Thu, Jul 29, 2004 - Page 7 News List

World News Quick Take

AGENCIES

■ Colombia

Guerrillas free bishop

Marxist guerrillas freed a Roman Catholic bishop unharmed three days after he was abducted in an effort to use him to deliver a political message to authorities, officials said. But Bishop Misael Vacca Ramirez said on Tuesday he was never given a message because an army rescue operation cut his captors off from their commanders, who had prepared the statement. Vacca Ramirez, the bishop of Yopal, was released close to where he was taken hostage on Saturday in remote northeastern mountains. "I was treated well. At no moment did anybody show me disrespect," Vacca Ramirez, 48, told reporters.

■ Iran

Polygamist jailed

Former culture minister Attaollah Mohajerani has been arrested and jailed for not registering polygamy, the daily Etemad reported yesterday. While already married, Mohajerani had reportedly started an affair with another woman named Mahsa Yussefi, and even promised her marriage -- legal under Islamic laws if approved by the first wife.
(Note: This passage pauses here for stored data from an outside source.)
Lemma reap_inv σ i c : inv σ -> runs σ i -> (exists p, ps σ !! c = Some p /\ child i p /\ p_state p = ZOMBIE) ->
  inv (with_procs σ (alter reaped c (ps σ))).
Proof.
  intros (Hin & [(pi & Hpi & Hci) Ht] & (Hn & Hpid & Hun) & Hw & Hf) (p & Hp & Hrun & _) (z & Hz & Hcz & Hst).
  apply zombie_class in Hst. assert (c <> 0%nat) as Hc0 by (intros ->; congruence).
  assert (c <> i) as Hci' by (intros ->; simplify_eq; unfold class in Hst; by rewrite Hrun in Hst).
  split_and!; [done| | | |].
  - split; [exists pi; split; [by apply lookup_alter_other|done]|]. intros j q Hq.
    apply lookup_alter_cases in Hq as [(-> & y & Hy & ->)|[Hne Hq]]; [done|]. specialize (Ht j q Hq).
    destruct (class q); try done; (destruct Ht as [->|(k & pk & H1 & H2 & H3 & H4)]; [by left|right]);
      exists k, pk; (split; [done|]); (split; [apply lookup_alter_other; [intros ->; congruence|done]|done]).
  - split; [done|]. split.
    + intros j q Hq Hnu. apply lookup_alter_cases in Hq as [(-> & y & Hy & ->)|[Hne Hq]]; [done|by apply (Hpid j)].
    + intros j k q r Hq Hr Hq0 Hr0 E. apply lookup_alter_cases in Hq as [(-> & y & Hy & ->)|[Hne Hq]]; [done|].
      apply lookup_alter_cases in Hr as [(-> & y & Hy & ->)|[Hne' Hr]]; [done|by apply (Hun j k q r)].
  - intros j q k Hq Hch Hsl. apply lookup_alter_cases in Hq as [(-> & y & Hy & ->)|[Hne Hq]]; [done|].
    destruct (Hw j q k Hq Hch Hsl) as (-> & Hk & (a & b & Hb & Hcb) & Hnz). split; [done|]. split; [done|].
    assert (j <> i) as Hji by (intros ->; simplify_eq; congruence). split.
    + exists a, b. split; [|done]. apply lookup_alter_other; [|done]. intros ->. unfold child in *. congruence.
    + intros a' b' Hb' Hcb'. apply lookup_alter_cases in Hb' as [(-> & y & Hy & ->)|[_ Hb']]; [done|by apply (Hnz a')].
  - intros a b Hab. destruct (Hf a b Hab) as ((pa & Hpa & Hra & Hca) & (q & Hq & He) & Hu). split.
    + exists pa. split; [|done]. apply lookup_alter_other; [|done]. intros ->. simplify_eq. unfold class in Hst. by destruct Hra as [E|E]; rewrite E in Hst.
    + split; [|done]. exists q. split; [|done]. apply lookup_alter_other; [|done]. intros ->. simplify_eq. unfold class in Hst. by rewrite He in Hst.
Qed.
The report, initially carried by the conservative news service Fars, had yet to be confirmed by other sources. His official wife, Jamileh Kadivar, a former reformist member of parliament and an advocate of women's rights, has so far denied all allegations against her husband and branded them as a dirty campaign by his conservative opponents to block his political career.

■ United Kingdom

Channel fined for porn

British media regulators on Tuesday fined a porno-graphic satellite television channel ?50,000 (US$92,080) for broadcasting graphic sex too early in the evening. Digital Television Production aired the sexually explicit images of simulated intercourse and orgasm between 8:30pm and 10pm on April 8 on its XplicitXXX service on a free-to-air basis to promote the normally encrypted channel.

■ Netherlands

Charity sued for ransom debt

The Dutch government is suing aid agency Medecins Sans Frontieres (MSF) for repayment of a ransom the Netherlands paid for the release of one of the medical group's workers kidnapped in Russia, it said on Tuesday. The Dutch last month threatened to take legal action after the medical charity failed to repay a ransom reported to be around 1 million euros (US$1.2 million) paid to Russian kidnappers to free Dutch aid worker Arjan Erkel after 20 months. The Netherlands asked for the cash back in May, admitting that it had paid a ransom and angering MSF, one of the most active foreign organizations in the Caucasus.